At Thu Feb 21, 05:54:00 PM, Anonymous Anonymous said...

If you have decided to surgically remove the "small-ish" residual tumor in the left breast, then the same thinking would lead one to consider removing any tumor in the contralateral breast should one be found. Otherwise, why remove the residual lesion on the left if it was asymptomatic and the patient appeared to be continuing to respond to chemotherapy. It all depends upon whether you believe that local tumor control by surgery has any value in the patient who cannot be cured. I would not severely criticize the surgeon. The issue is not cut and dry.

 
At Fri Feb 22, 07:14:00 AM, Blogger Dr. Smak said...

I agree with you Dino - little useful information to be found. But, if you for some reason REALLY wanted to know, seems like a diagnostic breast MRI is going to yield much more fruit (and less rads) than a screening mammo. But of course, cost a little more.

 
At Fri Feb 22, 07:31:00 AM, Blogger #1 Dinosaur said...

But SMAK, even if you found something on MRI, the PET SCAN IS ALREADY NEGATIVE! Even so, you don't need more tissue to tell you she already has breast cancer. You don't biopsy every new metastatic lesion once you know it's malignant, do you?

 
At Fri Feb 22, 09:11:00 AM, Blogger William the Coroner said...

Yeah, that'z just silly. I don't need the extra specimens.

 
At Fri Feb 22, 09:23:00 AM, Blogger Margaret Polaneczky, MD (aka TBTAM) said...

With a negative PET scan, what more does one need?

I'm with you on this one.

 
At Fri Feb 22, 11:01:00 AM, Anonymous Anonymous said...

What happens if something is found? He'll probably just punt it back to you or the oncologist. Typical.

 
At Fri Feb 22, 11:31:00 AM, Anonymous Anonymous said...

Very interesting post....., Although as a recovering surgeon (who now does health policy work) I don’t think it’s only surgeons who make curious decisions that might fit a simple guideline recommendation rather than actually be appropriate for the individual patient.

 
At Sun Feb 24, 09:56:00 PM, Blogger Doctor David said...

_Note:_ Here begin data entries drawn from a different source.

Lemma retrieveContext_returns (env : Env) (w : World)
    (query agentId tenantId : string) (topK : Z) :
  exists r,
    retrieveContext env query agentId tenantId topK w
    = (Ok r, asked (queryInput query) w).
Proof.
  pose proof (retrieveContext_run env w query agentId tenantId topK) as H1.
  pose proof (retrieveContext_world env w query agentId tenantId topK) as H2.
  destruct (retrieveContext env query agentId tenantId topK w) as [out w'].
  cbn [fst snd] in *. subst. eexists. reflexivity.
Qed.

Lemma refuse_run env tenantId userId agentId message conversationId text
    why evidence (w : World) :
  (logDecision env tenantId userId agentId "chat" DecisionBlocked
               (reasonText why) message None None ;;
   convId <- orUuid env conversationId ;;
   ret (mkResponse text convId 0 true (reason why) evidence)) w
  = refuse env tenantId userId agentId message conversationId text why
           evidence w.
Proof.
  unfold bind at 1. rewrite logDecision_run. unfold bind at 1.
  rewrite orUuid_run. reflexivity.
Qed.

Lemma getHistory_run (env : Env) (conversationId : option string) (w : World) :
  getHistory env conversationId w
  = match (if namesConversation conversationId
           then rejects env SelectHistory else None) with
    | Some e => (Throw e, w)
    | None => (Ok (historyOf conversationId (db w)), w)
    end.
Proof.
  unfold getHistory, namesConversation, historyOf.
  destruct conversationId as [c|]; [|reflexivity].
  destruct (String.eqb c ""); [reflexivity|]. cbn [negb].
  unfold bind at 1, statement.
  destruct (rejects env SelectHistory); reflexivity.
Qed.

(** The writes of an answered turn, then its log row and its response. *)
Lemma stored_run (env : Env) (agent : Agent) (found : list RAGEvidence)
    (message agentId userId tenantId convId : string)
    (completion : Completion) (w : World) :
  (statement env UpdateCost ;;
   modifyDb (updateAgents
               (addCost env agentId (estimateCost (tokensOf completion)))) ;;
   statement env InsertUserMessage ;;
   modifyDb (insertMessage
     (mkMessage tenantId userId agentId convId RoleUser message 0 None)) ;;
   statement env InsertAssistantMessage ;;
   modifyDb (insertMessage
     (mkMessage tenantId userId agentId convId RoleAssistant
                (responseOf completion) (tokensOf completion) (Some found))) ;;
   logDecision env tenantId userId agentId "chat" DecisionAllowed
     ("Response generated with "
      ++ JS.numberToString (Z.of_nat (List.length found))
      ++ " evidence sources")%string
     (truncateText message 200) (Some (truncateText (responseOf completion) 200))
     (Some (tokensOf completion, Z.of_nat (List.length found), mode agent)) ;;
   ret (mkResponse (responseOf completion) convId (tokensOf completion) false
                   None (Some found))) w
  = stored env agent found message agentId userId tenantId convId completion w.
Proof.
  unfold stored. unfold bind at 1, statement.
  destruct (rejects env UpdateCost); [reflexivity|].
  unfold ret at 1, bind at 1, modifyDb at 1, bind at 1.
  destruct (rejects env InsertUserMessage); [reflexivity|].
  unfold ret at 1, bind at 1, modifyDb at 1, bind at 1.
  destruct (rejects env InsertAssistantMessage); [reflexivity|].
  unfold ret at 1, bind at 1, modifyDb at 1, bind at 1.
  rewrite logDecision_run. reflexivity.
Qed.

Awesome post. And I'm with you all the way. I can't imagine there are data supporting screening mammography in the PET-negative patient. So even if the mammogram finds a suspicious lesion, it's incredibly unlikely to be cancer, so there's nothing to be done. That organ between the ears is called "brain" and it needs to be used more.

 
At Sun Mar 02, 08:50:00 PM, Blogger JenL said...

I'm a surgeon; recently I biopsied a suspicious node in a patient which turned out to be lymphoma. She was referred to an oncologist. Several weeks later she is back in my office, b/c she complained about "neck lumps" while at her oncologist's office. The PA told her to call me (but apparently did not talk to the oncologist). Now, I couldn't find anything on my exam...but I ask you, what was the point of asking her to go back to a surgeon? She has a confirmed diagnosis of lymphoma! What new information could I possibly provide?

 
At Sun Mar 02, 09:00:00 PM, Blogger Doctor David said...

None whatsoever.

Unless the patient had subsequently completed chemotherapy and these were new nodes that arose post-treatment. Then you might diagnose a relapse.

I guess it's kind of important for us doctors to communicate with each other.